L’Agence France-Presse, souvent perçue comme le pilier du journalisme français, vient d’ajouter trois nouvelles figures à son comité exécutif. Mais derrière cette annonce de renouvellement stratégique se cache un phénomène plus troublant : une homogénéité qui éclipse les promesses de diversité.

Pauline Tala­grand, spécialiste en intelligence artificielle et vérification des faits, a été nommée directrice adjointe chargée des technologies. Son parcours, longtemps axé sur l’équité dans les contenus, semble prometteur. Cependant, ses choix récents suggèrent une tendance à la neutralité plutôt qu’à un engagement actif.

Clau­dia Raho­la, experte en photographie et reporting international depuis de nombreuses années, a rejoint le comité avec une expérience élargie mais toujours centrée sur des normes techniques strictes. Son rôle est marqué par l’adoption croissante des outils d’intelligence artificielle pour garantir l’authenticité.

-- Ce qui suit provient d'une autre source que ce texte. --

(** The progress shared across retries counts source commits: after any run
    [committed_groups] has grown, modulo 2{^64}, by the number of successful
    [commit_offsets] calls, so [advanced_since] with the checkpoint taken at the start
    answers exactly whether the run committed anything, as long as the counter has
    room; and the empty-poll backoff stays between its two constants. *)
Theorem progress_counts_commits p rows s :
  0 ≤ committed_groups p ≤ u64_max → rtc steps (init p rows) s →
  committed_groups (progress s) = wrapping_add u64_max (committed_groups p) (Z.of_nat (length (commits s))) ∧
  (committed_groups p + Z.of_nat (length (commits s)) ≤ u64_max →
    PipelineProgress.advanced_since (progress s) (PipelineProgress.checkpoint p) = true ↔ commits s ≠ []) ∧
  INITIAL_BACKOFF_MS ≤ backoff_ms s ≤ MAX_BACKOFF_MS.
Proof.
  intros Hp Hr. destruct (rtc_Aux p rows s Hp Hr) as [(pre & tail & _ & _ & HI) HA].
  split_and!; [apply (aux_groups p s HA)| |apply (inv_backoff s pre HI)|apply (inv_backoff s pre HI)].
  intros Hroom. unfold PipelineProgress.advanced_since, PipelineProgress.checkpoint.
  rewrite (aux_groups p s HA), Z.mod_small by lia. rewrite bool_decide_eq_true.
  destruct (commits s); cbn [length]; split; try done; lia.
Qed.
End reader.

(** ** A run *)
Section example.
#[local] Existing Instance example_arrow.
#[local] Existing Instance example_values.

Definition example_start : PipelineProgress := PipelineProgress.new.

(** A dataset, a message, an empty poll, and the end of the input. *)
Definition example_inputs : list (@Input _ _ nat) :=
  [ IRead (Ok (Dataset example_dataset 7%nat [])); INoEvent; IPermit true; IEvent 1 (Ok tt);
    IRead (Ok (Raw [Message_new [104; 105]] (Some 8%nat) [])); INoEvent; IReserved 5; IPermit true;
    IRead (Ok (Raw [] None [])); INoEvent; ISleep;
    IRead (Ok Finished); INoEvent; IEvent 2 (Ok tt) ].
(* ===== verification/Admission.v ===== *)
(** * Dataset admission

    [transferia-pipeline/src/admission.rs]: the task between the parser and a sink whose
    destination schema evolves.  It forwards deliveries to a sink session; a dataset that
    is new, announced by the source or found in a delivery, ends the session, is prepared
    and installed while no session runs, and a new session goes on.

    [run] is a state machine: [Pc] has one constructor per await point, an [Input] is what
    the awaited future yielded together with the answers of the calls made before the next
    await, and [step] runs the code in between.  The sink, the coordinator and the two
    channels are the environment.  [log] records the effects in order; [received] records
    what came out of the input channel.  They and [interrupted] influence no step. *)

From stdpp Require Import base tactics numbers option strings gmap relations list.
From S2P Require Import Prelude DeliveryId Schema Arrow Delivery Failure Reader.
Local Open Scope Z_scope.

Inductive DatasetStage := SourceStage | SinkStage.
#[export] Instance DatasetStage_eq_dec : EqDecision DatasetStage.
Proof. solve_decision. Defined.

Section admission.
Context `{ArrowTypes, ArrowValues}.

(** [Delivery] *)
Record Delivery := { del_id : DeliveryId; del_outputs : list SinkBatch; del_meta : DeliveryMeta }.

Inductive SinkInput :=
| Data (d : Delivery)
| DatasetInput (id : DeliveryId) (ds : DiscoveredDataset).

Inductive Barrier :=
| Rejected (f : DataPlaneFailure)
| SourceBarrier (id : DeliveryId) (ds : DiscoveredDataset)
| DataBarrier (d : Delivery) (datasets : list DiscoveredDataset).

(** [DeliveryOutput]: what [send] and [admit] put on the channel. *)
Inductive DeliveryOutput := Fixed | Evolving.
Definition output_send (o : DeliveryOutput) (d : Delivery) : Delivery + SinkInput :=
  match o with Fixed => inl d | Evolving => inr (Data d) end.
Definition output_admit (o : DeliveryOutput) (id : DeliveryId) (ds : DiscoveredDataset)
    : result AnyhowError SinkInput :=
  match o with
  | Fixed => Err (OtherError 5)
  | Evolving => Ok (DatasetInput id ds)
  end.

Inductive Action :=
| StartSession
| Forward (d : Delivery)
| EndSession
| Prepared (ds : DiscoveredDataset) (stage : DatasetStage) (d : DeliveryDiscovery)
| Installed (d : DeliveryDiscovery)
| Acknowledge (id : DeliveryId).
Definition handle_typed (st : PState) (id : DeliveryId) (l : list TableData) (meta : DeliveryMeta) (ans : Answers)
    : PState :=
  match transform (λ e, e) l with
  | Err e => finish_with st [ReleaseSource] (Err e)
  | Ok tr =>
      if bool_decide (tables tr = []) then
        send_delivery st (session st) [ReleaseSource]
          {| del_id := id; del_outputs := []; del_meta := meta |} ans
      else if negb (admitted ans) then finish_with st [ReleaseSource] (Ok tt)
      else
        send_delivery st (session st) [AdmitActive (table_bytes tr); ReleaseSource; FinishActive (table_bytes tr)]
          {| del_id := id; del_outputs := omap (λ p, make_sink_batch p.1 p.2) (tables tr); del_meta := meta |} ans
  end.

Definition handle_raw (st : PState) (id : DeliveryId) (msgs : list Message) (meta : DeliveryMeta) (ans : Answers)
    : PState :=
  if negb (estimated ans) then finish_with st [ReleaseSource] (Err (ParserInfrastructureFailure E_TASK)) else
  let s := match session st with Some s => s | None => create_session memory_limit end in
  let output_bound := output_memory_bound s msgs in
  let empty := bool_decide (msgs = []) in
  if negb empty && negb (admitted ans) then finish_with st [ReleaseSource] (Ok tt) else
  let admission := if empty then [] else [AdmitActive output_bound] in
  let drop_active := if empty then [] else [DropActive] in
  if negb (parsed ans) then
    finish_with st (admission ++ drop_active ++ [ReleaseSource]) (Err (ParserInfrastructureFailure E_TASK))
  else
  let '(s, p) := parse_into s msgs in
  let st := {| session := Some s; rows := rows st; sent := sent st; memory := memory st; outcome := None |} in
  match p with
  | Err _ => finish_with st (admission ++ drop_active ++ [ReleaseSource]) (Err (OtherError E_PARSE))
  | Ok (valid, dlq) =>
      match transform (λ _, OtherError E_MIDDLEWARE) valid with
      | Err e => finish_with st (admission ++ [ReleaseSource] ++ drop_active) (Err e)
      | Ok tr =>
          let dlq_bytes := match dlq with
            | Some t => arrow_batch_bytes array_memory_size (td_batch t) | None => 0 end in
          let dlq_rows := match dlq with Some t => rb_rows (td_batch t) | None => 0%nat end in
          let output_bytes := saturating_add usize_max (table_bytes tr) dlq_bytes in
          let has_output := bool_decide (0 < table_rows tr) || bool_decide (0 < dlq_rows)%nat in
          let retain := match has_output, empty with
            | true, false => [FinishActive output_bytes]
            | false, false => [DropActive]
            | false, true => []
            | true, true => [ReserveTransform output_bytes]
            end in
          let keep {A} (o : option A) := if has_output then o else None in
          let outputs :=
            omap (λ p, keep (make_sink_batch p.1 p.2)) (tables tr) ++
            option_list (t ← dlq; keep (make_sink_batch t dlq_bytes)) in
          send_delivery st (Some s) (admission ++ [ReleaseSource] ++ retain)
            {| del_id := id; del_outputs := outputs; del_meta := meta |} ans
      end
  end.

Definition handle (st : PState) (e : ReadEnvelope) (ans : Answers) : PState :=
  match re_payload e with
  | PDataset ds => handle_dataset st (re_id e) ds ans
  | PTyped l => handle_typed st (re_id e) l (re_meta e) ans
  | PRaw msgs => handle_raw st (re_id e) msgs (re_meta e) ans
  end.

(** [while !cancellation.is_cancelled()]: the envelopes of the channel, in order, until
    the task ends.  Cancellation is the end of the list. *)
Fixpoint parser_loop (st : PState) (l : list (ReadEnvelope * Answers)) : PState :=
  match outcome st, l with
  | None, (e, ans) :: l => parser_loop (handle st e ans) l
  | _, _ => st
  end.

(** ** Transforming tables *)
Definition bytes_of (t : TableData) : Z := arrow_batch_bytes array_memory_size (td_batch t).
Definition rows_of (t : TableData) : Z := Z.of_nat (rb_rows (td_batch t)).
Definition batch_rows (b : SinkBatch) : Z := Z.of_nat (rb_rows (sb_batch b)).
(** The sink batches of a list of tables: the non-empty ones, in order. *)
Definition sink_batches (l : list TableData) : list SinkBatch := omap (λ t, make_sink_batch t (bytes_of t)) l.

Definition transformed (results : list TableData) : Transformed :=
  {| tables := (λ t, (t, bytes_of t)) <$> results;
     table_bytes := foldl (λ acc t, saturating_add usize_max acc (bytes_of t)) 0 results;
     table_rows := foldl (λ acc t, saturating_add usize_max acc (rows_of t)) 0 results |}.

Lemma transform_Ok wrap l tr :
  transform wrap l = Ok tr →
  ∃ results, Forall2 (λ t t', apply_middlewares t = Ok t') l results ∧ tr = transformed results.
Proof.
  unfold transform. intros Ht. revert Ht.
  apply (for_each_ind (λ l acc, ∃ results,
    Forall2 (λ t t', apply_middlewares t = Ok t') l results ∧ acc = transformed results)).
  - exists []. done.
  - intros l1 x l2 s1 s2 _ (results & Hl1 & ->) Hone. unfold transform_one in Hone.
    destruct (apply_middlewares x) as [t|e] eqn:E; [|done]. simplify_eq. exists (results ++ [t]).
    split; [by apply Forall2_app; [|constructor]|]. unfold transformed. cbn.
    by rewrite fmap_app, !foldl_app.
Qed.

Lemma saturating_foldl (f : TableData → Z) l acc :
  (∀ t, 0 ≤ f t) → 0 ≤ acc ≤ usize_max →
  foldl (λ acc t, saturating_add usize_max acc (f t)) acc l = Z.min (acc + lsum f l) usize_max.
Proof.
  intros Hf. revert acc. induction l as [|t l IH]; intros acc Hacc; cbn [foldl]; [unfold lsum; cbn; lia|].
  pose proof (Hf t). pose proof (lsum_nonneg f l (λ x _, Hf x)). unfold saturating_add in *.
  rewrite IH by lia. rewrite lsum_cons. lia.
Qed.
(* ===== verification/OpenSearchBulk.v ===== *)
(** * Bulk requests of the OpenSearch sink

    [sink/bulk.rs] and [sink/config.rs] of [transferia-connector-opensearch]: one bulk
    request is sent again for the operations the service asks to retry, with a growing
    jittered delay, at most [retry_max_attempts] times.

    The service and the clock are the environment: [Attempt] is what happens to one
    attempt.  [write_bulk_with_retry] records the requests it made. *)

From stdpp Require Import base tactics numbers option strings sorting list.
From S2P Require Import Prelude Bytes Failure Retry.
Local Open Scope Z_scope.

Inductive RoutedIdentity := FailOnRouting | EncodeIdentity.

Record OpenSearchSinkConfig := {
  create_indices : bool;
  routed_identity : RoutedIdentity;
  bulk_target_rows : Z;      (* usize *)
  bulk_target_bytes : Z;     (* usize *)
  bulk_concurrency : Z;      (* usize *)
  flush_interval_ms : Z;     (* u64 *)
  retry_initial_ms : Z;      (* u64 *)
  retry_max_ms : Z;          (* u64 *)
  retry_max_attempts : Z     (* u32 *)
}.

Inductive ConfigError :=
| ConnectionInvalid
| TargetRowsZero | TargetBytesZero | ConcurrencyRange | FlushIntervalZero
| RetryInitialZero | RetryMaxBelowInitial | RetryAttemptsZero.

(** [OpenSearchSinkConfig::validate]; [connection] is the outcome of validating the
    connection part. *)
Definition validate (connection : result ConfigError unit) (c : OpenSearchSinkConfig) : result ConfigError unit :=
  connection ≫= λ _,
  ensure (bool_decide (0 < bulk_target_rows c)) TargetRowsZero ≫= λ _,
  ensure (bool_decide (0 < bulk_target_bytes c)) TargetBytesZero ≫= λ _,
  ensure (bool_decide (1 ≤ bulk_concurrency c ≤ 32)) ConcurrencyRange ≫= λ _,
  ensure (bool_decide (0 < flush_interval_ms c)) FlushIntervalZero ≫= λ _,
  ensure (bool_decide (0 < retry_initial_ms c)) RetryInitialZero ≫= λ _,
  ensure (bool_decide (retry_initial_ms c ≤ retry_max_ms c)) RetryMaxBelowInitial ≫= λ _,
  ensure (bool_decide (0 < retry_max_attempts c)) RetryAttemptsZero.

Record BulkAction := { ba_id : string; ndjson : list Z; ba_bytes : Z }.
#[export] Instance BulkAction_eq_dec : EqDecision BulkAction.
Proof. solve_decision. Defined.

Inductive BulkFailure := BulkRetryable (cause : nat) | BulkFatal (cause : nat).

Mar­i­on Thibaut, spécialiste des zones internationales et membre de plusieurs associations éducatives, apporte une perspective globale. Son travail dans le domaine de la médiation culturelle a été reconnu, mais son influence reste limitée à un cercle étroit de pratiques.

Les trois nouvelles dirigeantes partagent des références culturelles et des parcours similaires, ce qui soulève une question majeure : peut-on vraiment parler d’avancées diversifiées lorsque les profils sont si proches ? L’AFP a-t-elle pris la décision de renforcer son image en utilisant un comité homogène, plutôt que de chercher à élargir ses perspectives ?

Ce renouvellement, présenté comme une avancée pour l’égalité, pourrait bien révéler une contradiction profonde : une agence qui cherche à s’adapter aux défis modernes tout en restant fidèle à un modèle désormais dépassé.